When you reach the line containing "(forall i, (i < period)%nat ->" in the entries below, start writing out each line exactly, and stop after the line containing "rewrite length_map, length_seq, length_sd_detrended.".

◆ **RECORDS PROVIDED**

···

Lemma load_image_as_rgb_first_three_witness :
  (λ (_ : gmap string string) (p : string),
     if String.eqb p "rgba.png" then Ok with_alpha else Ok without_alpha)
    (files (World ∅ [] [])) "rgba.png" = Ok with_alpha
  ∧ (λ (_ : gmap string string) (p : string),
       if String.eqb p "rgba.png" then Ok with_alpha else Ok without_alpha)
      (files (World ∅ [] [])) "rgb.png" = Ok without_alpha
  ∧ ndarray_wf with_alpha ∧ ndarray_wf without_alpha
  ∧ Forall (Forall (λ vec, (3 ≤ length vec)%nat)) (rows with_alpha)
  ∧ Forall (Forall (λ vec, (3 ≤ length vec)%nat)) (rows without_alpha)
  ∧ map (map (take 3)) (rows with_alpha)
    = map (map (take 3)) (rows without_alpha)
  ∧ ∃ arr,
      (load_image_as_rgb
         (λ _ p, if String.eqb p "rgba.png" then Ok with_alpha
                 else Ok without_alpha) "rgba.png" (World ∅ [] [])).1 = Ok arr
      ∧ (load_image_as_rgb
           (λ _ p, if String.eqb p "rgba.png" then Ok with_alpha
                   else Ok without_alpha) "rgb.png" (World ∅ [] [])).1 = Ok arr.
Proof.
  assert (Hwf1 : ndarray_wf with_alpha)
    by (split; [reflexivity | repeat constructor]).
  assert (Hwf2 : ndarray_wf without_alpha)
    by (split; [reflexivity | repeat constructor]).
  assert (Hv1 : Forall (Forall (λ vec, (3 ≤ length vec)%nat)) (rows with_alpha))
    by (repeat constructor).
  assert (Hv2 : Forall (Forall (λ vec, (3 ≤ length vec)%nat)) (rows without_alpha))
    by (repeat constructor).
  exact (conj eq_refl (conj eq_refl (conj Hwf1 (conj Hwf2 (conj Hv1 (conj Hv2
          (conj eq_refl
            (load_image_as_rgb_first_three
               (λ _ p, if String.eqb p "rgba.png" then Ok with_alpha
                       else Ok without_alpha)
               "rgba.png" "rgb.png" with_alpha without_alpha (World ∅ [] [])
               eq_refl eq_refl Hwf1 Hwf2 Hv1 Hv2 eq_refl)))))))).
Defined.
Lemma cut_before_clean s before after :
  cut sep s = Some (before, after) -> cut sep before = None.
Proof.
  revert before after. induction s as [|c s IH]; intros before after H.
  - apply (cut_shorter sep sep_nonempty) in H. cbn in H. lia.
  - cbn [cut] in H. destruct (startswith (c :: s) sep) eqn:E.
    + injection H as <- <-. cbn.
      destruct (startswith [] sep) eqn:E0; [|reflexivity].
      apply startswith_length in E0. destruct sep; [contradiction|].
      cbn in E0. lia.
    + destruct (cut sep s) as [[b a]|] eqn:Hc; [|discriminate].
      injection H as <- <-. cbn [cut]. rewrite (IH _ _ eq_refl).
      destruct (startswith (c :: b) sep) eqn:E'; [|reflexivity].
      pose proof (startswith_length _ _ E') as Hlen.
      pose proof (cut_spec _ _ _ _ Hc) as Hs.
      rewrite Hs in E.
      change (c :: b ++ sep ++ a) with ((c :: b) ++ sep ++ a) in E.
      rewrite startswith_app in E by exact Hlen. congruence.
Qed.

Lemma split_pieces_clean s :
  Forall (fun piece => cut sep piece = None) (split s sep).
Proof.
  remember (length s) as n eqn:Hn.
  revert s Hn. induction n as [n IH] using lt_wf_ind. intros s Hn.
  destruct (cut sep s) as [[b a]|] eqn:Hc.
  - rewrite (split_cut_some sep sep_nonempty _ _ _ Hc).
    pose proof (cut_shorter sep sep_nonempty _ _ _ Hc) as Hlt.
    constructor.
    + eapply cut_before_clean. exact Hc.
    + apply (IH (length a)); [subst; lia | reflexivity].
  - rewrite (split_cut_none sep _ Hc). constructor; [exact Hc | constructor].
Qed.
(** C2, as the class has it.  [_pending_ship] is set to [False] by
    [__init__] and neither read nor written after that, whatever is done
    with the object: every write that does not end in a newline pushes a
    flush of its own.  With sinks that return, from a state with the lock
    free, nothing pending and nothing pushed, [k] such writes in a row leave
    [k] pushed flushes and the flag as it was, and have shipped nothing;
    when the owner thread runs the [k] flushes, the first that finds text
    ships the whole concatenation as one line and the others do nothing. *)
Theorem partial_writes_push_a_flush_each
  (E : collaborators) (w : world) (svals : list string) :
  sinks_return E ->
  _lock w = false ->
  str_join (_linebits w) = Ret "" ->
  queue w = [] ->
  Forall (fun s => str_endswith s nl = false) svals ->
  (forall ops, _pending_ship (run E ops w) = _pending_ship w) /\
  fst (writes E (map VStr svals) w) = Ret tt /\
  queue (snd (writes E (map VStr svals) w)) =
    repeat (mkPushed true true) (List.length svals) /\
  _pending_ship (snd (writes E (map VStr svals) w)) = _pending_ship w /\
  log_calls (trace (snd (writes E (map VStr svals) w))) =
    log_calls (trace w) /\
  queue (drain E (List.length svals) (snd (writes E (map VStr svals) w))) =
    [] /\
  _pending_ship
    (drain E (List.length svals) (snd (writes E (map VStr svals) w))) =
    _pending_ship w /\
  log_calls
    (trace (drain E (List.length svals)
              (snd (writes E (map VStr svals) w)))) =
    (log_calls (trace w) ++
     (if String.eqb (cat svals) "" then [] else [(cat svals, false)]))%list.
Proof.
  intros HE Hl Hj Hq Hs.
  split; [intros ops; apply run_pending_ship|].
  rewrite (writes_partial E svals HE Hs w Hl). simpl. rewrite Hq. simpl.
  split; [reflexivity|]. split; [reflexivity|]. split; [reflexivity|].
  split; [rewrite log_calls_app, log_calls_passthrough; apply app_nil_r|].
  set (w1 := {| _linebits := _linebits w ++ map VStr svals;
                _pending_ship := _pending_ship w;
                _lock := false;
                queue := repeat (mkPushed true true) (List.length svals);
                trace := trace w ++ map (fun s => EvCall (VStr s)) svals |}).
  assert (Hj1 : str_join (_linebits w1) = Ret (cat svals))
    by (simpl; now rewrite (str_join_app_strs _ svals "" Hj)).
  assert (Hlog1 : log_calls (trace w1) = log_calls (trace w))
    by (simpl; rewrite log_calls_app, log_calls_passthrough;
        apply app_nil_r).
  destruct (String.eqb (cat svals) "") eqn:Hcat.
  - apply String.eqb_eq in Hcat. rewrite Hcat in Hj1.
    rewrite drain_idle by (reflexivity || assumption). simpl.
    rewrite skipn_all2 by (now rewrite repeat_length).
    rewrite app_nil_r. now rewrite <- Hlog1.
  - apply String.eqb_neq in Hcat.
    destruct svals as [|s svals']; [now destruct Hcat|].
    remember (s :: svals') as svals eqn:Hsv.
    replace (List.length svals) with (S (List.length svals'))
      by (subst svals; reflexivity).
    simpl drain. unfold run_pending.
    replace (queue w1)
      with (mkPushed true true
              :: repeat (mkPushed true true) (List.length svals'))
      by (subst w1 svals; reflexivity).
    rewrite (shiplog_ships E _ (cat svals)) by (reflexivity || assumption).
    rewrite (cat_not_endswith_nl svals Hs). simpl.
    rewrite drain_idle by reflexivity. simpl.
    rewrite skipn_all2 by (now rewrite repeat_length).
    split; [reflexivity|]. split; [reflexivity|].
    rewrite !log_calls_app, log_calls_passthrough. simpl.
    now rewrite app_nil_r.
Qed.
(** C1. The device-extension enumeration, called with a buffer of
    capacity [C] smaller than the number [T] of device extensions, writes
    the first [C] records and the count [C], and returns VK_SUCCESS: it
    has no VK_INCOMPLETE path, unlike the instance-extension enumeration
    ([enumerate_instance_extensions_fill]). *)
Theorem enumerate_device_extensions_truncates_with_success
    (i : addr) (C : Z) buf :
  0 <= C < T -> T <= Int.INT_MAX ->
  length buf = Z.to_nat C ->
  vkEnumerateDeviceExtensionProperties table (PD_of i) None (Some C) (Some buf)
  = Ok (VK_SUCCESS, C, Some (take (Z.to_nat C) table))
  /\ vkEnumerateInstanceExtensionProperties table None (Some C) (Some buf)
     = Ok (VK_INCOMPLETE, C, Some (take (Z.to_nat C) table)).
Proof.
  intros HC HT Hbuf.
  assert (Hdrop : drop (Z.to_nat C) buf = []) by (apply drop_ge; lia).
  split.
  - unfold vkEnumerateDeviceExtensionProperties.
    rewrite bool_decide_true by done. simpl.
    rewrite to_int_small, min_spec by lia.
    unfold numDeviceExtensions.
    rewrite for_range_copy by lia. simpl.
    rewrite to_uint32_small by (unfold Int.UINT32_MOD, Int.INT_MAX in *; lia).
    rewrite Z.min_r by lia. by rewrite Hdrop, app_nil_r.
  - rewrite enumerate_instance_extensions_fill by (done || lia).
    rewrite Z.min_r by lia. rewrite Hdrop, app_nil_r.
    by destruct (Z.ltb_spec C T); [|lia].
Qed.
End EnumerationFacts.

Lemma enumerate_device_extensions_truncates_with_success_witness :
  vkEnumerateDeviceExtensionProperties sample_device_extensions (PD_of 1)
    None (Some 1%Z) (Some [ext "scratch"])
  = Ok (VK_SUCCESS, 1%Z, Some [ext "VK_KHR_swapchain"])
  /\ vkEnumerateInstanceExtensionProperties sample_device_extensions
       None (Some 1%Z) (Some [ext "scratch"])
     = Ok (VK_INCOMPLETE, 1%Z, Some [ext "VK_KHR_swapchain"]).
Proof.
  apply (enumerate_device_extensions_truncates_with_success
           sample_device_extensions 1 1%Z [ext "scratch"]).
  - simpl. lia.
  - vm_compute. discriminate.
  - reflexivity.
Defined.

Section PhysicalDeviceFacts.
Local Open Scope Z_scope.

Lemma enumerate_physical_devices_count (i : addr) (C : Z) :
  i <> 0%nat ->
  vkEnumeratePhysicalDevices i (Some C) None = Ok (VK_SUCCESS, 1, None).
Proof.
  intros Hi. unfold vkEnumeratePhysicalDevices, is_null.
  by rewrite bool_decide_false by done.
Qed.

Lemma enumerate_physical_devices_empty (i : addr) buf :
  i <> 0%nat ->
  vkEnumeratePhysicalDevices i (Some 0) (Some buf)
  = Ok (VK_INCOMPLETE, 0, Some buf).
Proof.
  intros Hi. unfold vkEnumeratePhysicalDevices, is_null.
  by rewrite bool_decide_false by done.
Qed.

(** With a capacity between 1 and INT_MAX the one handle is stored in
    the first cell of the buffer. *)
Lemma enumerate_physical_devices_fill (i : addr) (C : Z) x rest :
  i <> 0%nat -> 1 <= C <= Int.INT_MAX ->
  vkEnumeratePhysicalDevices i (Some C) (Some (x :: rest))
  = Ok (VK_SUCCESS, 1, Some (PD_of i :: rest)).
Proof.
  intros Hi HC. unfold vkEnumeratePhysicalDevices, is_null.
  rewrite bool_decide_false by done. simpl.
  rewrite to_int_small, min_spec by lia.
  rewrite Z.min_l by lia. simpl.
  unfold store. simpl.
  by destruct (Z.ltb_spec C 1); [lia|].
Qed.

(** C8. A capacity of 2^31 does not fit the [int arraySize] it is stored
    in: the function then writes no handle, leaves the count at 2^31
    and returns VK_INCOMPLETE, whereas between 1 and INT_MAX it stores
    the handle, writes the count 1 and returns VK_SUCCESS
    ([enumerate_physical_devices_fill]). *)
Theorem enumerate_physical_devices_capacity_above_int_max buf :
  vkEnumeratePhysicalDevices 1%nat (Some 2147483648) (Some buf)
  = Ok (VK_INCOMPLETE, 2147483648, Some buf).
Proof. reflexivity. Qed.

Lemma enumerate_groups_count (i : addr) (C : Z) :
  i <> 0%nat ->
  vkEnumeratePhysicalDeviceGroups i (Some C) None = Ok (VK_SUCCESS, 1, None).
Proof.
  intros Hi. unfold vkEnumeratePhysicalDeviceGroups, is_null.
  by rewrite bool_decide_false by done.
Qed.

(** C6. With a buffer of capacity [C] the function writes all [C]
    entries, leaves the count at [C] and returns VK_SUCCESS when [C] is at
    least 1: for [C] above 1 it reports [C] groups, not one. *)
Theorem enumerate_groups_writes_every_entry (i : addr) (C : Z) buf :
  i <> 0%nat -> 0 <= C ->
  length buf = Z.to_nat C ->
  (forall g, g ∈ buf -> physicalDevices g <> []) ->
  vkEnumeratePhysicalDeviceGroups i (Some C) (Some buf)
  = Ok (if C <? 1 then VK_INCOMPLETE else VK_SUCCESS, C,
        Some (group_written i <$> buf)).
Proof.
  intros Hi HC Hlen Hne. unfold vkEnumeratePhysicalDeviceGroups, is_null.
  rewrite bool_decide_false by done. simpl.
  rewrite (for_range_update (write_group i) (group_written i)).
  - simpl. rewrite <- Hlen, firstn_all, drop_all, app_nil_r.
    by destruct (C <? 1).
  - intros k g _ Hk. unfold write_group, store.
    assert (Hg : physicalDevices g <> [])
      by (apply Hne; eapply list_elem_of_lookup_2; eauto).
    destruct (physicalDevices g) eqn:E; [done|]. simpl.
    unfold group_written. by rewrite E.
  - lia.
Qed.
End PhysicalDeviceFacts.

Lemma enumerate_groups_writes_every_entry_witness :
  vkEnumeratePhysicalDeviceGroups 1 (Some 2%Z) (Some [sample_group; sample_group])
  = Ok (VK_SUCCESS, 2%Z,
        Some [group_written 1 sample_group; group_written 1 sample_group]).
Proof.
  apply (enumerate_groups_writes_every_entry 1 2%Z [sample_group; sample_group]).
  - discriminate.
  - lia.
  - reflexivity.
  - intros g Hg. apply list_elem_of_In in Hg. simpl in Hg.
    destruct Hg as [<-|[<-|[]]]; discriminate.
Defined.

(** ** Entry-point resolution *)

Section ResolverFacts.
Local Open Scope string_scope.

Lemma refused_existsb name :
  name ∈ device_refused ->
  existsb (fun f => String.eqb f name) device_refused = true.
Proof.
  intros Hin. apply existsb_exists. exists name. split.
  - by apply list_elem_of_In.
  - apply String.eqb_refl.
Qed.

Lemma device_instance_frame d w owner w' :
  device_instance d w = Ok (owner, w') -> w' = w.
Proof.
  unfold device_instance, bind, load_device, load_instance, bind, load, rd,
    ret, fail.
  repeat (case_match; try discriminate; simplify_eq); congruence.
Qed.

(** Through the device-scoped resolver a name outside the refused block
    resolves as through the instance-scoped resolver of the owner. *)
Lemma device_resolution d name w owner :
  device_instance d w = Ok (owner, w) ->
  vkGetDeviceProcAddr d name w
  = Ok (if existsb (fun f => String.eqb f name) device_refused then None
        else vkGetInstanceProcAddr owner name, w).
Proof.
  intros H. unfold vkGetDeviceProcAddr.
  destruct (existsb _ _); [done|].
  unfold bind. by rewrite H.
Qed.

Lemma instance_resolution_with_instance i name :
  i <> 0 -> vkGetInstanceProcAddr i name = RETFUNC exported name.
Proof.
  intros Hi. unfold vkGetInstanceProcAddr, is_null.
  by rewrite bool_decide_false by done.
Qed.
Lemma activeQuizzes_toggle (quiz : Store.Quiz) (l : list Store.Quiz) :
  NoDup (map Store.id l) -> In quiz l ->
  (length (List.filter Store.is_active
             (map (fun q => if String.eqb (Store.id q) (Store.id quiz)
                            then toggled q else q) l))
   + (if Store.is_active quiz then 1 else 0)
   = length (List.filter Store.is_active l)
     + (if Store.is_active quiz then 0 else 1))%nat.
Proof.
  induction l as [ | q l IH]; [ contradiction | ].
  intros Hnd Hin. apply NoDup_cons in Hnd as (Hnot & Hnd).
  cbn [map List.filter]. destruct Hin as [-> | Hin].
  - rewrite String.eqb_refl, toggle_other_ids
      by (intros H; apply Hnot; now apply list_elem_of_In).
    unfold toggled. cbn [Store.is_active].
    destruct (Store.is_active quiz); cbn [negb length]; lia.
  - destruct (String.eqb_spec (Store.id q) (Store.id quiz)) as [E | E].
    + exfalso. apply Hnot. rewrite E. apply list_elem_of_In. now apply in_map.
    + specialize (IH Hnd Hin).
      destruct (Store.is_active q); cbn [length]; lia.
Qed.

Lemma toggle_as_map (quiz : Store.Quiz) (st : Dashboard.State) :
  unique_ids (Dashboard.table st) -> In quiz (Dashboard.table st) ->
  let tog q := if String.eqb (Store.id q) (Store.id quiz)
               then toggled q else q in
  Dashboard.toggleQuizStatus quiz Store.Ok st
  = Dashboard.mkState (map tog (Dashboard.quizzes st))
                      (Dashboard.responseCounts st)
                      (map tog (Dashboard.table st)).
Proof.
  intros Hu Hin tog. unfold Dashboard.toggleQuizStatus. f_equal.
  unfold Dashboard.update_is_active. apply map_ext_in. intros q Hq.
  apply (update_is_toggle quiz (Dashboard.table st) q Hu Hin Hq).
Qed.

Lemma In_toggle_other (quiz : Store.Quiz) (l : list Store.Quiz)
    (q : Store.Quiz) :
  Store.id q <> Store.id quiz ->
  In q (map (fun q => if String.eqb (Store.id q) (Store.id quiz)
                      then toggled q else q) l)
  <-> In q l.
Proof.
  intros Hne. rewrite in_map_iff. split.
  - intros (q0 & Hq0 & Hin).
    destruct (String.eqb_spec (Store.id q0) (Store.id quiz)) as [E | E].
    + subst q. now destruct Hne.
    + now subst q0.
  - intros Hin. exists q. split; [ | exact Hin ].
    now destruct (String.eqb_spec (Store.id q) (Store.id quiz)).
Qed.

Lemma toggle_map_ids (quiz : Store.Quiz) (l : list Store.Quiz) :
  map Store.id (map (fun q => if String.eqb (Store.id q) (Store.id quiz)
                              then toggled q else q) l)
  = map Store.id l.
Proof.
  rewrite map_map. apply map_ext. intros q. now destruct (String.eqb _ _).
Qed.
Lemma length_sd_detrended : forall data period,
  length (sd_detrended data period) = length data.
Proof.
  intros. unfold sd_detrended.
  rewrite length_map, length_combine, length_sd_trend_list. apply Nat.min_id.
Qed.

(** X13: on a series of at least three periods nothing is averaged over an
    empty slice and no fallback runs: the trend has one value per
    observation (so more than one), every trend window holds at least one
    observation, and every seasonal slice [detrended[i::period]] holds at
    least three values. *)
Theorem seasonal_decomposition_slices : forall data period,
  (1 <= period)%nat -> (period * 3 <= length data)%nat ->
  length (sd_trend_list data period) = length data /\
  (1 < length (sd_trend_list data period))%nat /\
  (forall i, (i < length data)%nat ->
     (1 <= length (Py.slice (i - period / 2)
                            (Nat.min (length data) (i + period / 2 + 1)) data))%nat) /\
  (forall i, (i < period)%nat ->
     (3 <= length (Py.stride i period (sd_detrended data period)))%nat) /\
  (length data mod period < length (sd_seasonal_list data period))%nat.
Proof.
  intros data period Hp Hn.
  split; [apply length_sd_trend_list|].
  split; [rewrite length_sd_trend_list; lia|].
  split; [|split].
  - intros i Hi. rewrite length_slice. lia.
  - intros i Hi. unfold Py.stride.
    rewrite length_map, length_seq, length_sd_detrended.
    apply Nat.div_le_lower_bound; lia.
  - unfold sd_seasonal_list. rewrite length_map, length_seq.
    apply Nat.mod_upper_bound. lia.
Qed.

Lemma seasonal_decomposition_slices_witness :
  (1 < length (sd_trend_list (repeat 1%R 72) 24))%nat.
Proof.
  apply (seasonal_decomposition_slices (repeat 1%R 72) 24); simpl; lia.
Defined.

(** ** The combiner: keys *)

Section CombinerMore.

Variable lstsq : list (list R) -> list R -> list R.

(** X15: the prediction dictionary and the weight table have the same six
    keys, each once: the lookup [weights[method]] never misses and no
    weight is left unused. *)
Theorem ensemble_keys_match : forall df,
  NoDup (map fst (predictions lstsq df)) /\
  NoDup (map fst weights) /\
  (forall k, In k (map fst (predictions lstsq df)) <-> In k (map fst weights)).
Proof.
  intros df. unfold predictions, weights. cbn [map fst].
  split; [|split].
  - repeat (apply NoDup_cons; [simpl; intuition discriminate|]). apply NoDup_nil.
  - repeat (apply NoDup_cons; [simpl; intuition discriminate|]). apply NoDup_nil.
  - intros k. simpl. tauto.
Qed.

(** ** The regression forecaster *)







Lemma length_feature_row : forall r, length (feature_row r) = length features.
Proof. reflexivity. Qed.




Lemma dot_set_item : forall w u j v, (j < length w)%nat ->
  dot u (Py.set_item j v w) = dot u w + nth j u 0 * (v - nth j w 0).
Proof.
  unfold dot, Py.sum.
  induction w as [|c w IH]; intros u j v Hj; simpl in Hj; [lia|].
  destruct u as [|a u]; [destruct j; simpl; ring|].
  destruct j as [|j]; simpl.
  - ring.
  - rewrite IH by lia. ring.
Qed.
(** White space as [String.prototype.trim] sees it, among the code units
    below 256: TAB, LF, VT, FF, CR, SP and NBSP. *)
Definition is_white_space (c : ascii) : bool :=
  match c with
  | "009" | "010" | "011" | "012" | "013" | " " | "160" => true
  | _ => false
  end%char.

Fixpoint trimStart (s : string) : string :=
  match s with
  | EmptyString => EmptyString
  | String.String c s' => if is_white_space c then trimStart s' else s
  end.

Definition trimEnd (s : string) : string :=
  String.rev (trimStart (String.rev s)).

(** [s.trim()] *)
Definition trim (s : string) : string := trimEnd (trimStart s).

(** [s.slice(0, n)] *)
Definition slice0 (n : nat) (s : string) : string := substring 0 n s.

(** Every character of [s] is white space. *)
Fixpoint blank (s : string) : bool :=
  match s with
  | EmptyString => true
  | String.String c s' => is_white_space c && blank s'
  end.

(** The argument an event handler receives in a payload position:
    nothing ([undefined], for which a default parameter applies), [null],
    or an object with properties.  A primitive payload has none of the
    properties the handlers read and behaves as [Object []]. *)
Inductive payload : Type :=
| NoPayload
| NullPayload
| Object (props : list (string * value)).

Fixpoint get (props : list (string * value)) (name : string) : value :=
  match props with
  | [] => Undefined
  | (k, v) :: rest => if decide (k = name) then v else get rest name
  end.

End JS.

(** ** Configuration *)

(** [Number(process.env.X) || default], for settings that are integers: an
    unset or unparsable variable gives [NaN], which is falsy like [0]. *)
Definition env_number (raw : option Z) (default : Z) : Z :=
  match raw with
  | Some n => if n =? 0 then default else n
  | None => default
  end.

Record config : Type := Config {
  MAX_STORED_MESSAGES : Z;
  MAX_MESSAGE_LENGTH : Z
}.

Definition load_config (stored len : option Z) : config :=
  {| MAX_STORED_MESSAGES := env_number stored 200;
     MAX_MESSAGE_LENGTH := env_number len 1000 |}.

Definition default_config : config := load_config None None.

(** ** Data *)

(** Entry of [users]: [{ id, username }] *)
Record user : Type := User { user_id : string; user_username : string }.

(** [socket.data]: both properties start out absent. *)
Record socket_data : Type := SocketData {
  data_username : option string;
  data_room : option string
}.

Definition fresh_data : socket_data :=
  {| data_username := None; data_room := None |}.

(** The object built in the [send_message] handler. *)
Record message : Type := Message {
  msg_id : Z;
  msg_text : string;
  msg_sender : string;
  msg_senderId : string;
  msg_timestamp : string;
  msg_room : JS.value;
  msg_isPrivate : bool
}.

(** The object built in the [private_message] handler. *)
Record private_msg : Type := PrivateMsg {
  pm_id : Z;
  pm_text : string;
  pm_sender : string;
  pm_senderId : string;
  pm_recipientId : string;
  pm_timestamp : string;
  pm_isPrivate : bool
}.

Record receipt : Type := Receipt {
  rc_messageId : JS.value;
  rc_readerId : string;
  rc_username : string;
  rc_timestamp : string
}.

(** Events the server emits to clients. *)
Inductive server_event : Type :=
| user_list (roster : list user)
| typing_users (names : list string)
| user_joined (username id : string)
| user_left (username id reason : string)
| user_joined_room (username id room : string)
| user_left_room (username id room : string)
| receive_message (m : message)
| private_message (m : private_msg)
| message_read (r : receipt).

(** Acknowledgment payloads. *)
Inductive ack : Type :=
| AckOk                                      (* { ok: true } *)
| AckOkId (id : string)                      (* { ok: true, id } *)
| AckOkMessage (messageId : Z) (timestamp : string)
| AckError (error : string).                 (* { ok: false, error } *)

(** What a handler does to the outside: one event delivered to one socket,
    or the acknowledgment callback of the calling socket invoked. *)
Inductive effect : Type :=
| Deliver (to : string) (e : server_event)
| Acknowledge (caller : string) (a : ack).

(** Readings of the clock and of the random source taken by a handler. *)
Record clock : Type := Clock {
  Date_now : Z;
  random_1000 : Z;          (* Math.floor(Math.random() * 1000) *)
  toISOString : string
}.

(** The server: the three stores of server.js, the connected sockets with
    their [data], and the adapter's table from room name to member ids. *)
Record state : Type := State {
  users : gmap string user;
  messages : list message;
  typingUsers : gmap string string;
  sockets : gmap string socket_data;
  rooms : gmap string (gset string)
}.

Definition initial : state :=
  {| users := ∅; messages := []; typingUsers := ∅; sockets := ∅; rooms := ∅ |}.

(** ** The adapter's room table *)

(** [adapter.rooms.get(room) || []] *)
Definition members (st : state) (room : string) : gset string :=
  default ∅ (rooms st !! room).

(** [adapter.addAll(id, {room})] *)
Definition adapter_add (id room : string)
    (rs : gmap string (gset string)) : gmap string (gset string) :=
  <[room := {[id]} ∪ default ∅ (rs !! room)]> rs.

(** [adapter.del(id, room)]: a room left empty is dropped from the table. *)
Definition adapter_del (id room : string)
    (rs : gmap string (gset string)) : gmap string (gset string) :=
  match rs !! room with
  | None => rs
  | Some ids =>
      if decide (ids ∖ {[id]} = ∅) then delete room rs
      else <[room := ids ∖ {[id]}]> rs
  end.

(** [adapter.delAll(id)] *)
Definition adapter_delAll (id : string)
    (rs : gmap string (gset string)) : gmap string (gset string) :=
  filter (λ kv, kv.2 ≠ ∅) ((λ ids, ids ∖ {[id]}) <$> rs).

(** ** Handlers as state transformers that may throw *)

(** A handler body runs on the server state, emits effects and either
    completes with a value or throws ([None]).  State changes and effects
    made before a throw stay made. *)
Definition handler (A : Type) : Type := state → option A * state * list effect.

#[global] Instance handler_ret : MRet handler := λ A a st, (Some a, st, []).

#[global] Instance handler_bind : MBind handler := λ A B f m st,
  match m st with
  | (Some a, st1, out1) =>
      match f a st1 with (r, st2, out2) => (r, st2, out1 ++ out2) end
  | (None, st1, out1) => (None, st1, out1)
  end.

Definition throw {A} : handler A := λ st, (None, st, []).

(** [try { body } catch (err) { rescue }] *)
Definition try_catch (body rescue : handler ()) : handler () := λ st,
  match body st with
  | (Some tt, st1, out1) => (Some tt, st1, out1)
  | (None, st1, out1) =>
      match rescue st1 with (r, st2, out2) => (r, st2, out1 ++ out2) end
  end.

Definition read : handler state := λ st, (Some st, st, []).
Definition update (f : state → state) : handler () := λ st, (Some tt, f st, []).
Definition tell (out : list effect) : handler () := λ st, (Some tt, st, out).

···

◆ **OUTPUT FOR THIS EXERCISE**
  (forall i, (i < period)%nat ->
     (3 <= length (Py.stride i period (sd_detrended data period)))%nat) /\
  (length data mod period < length (sd_seasonal_list data period))%nat.
Proof.
  intros data period Hp Hn.
  split; [apply length_sd_trend_list|].
  split; [rewrite length_sd_trend_list; lia|].
  split; [|split].
  - intros i Hi. rewrite length_slice. lia.
  - intros i Hi. unfold Py.stride.
    rewrite length_map, length_seq, length_sd_detrended.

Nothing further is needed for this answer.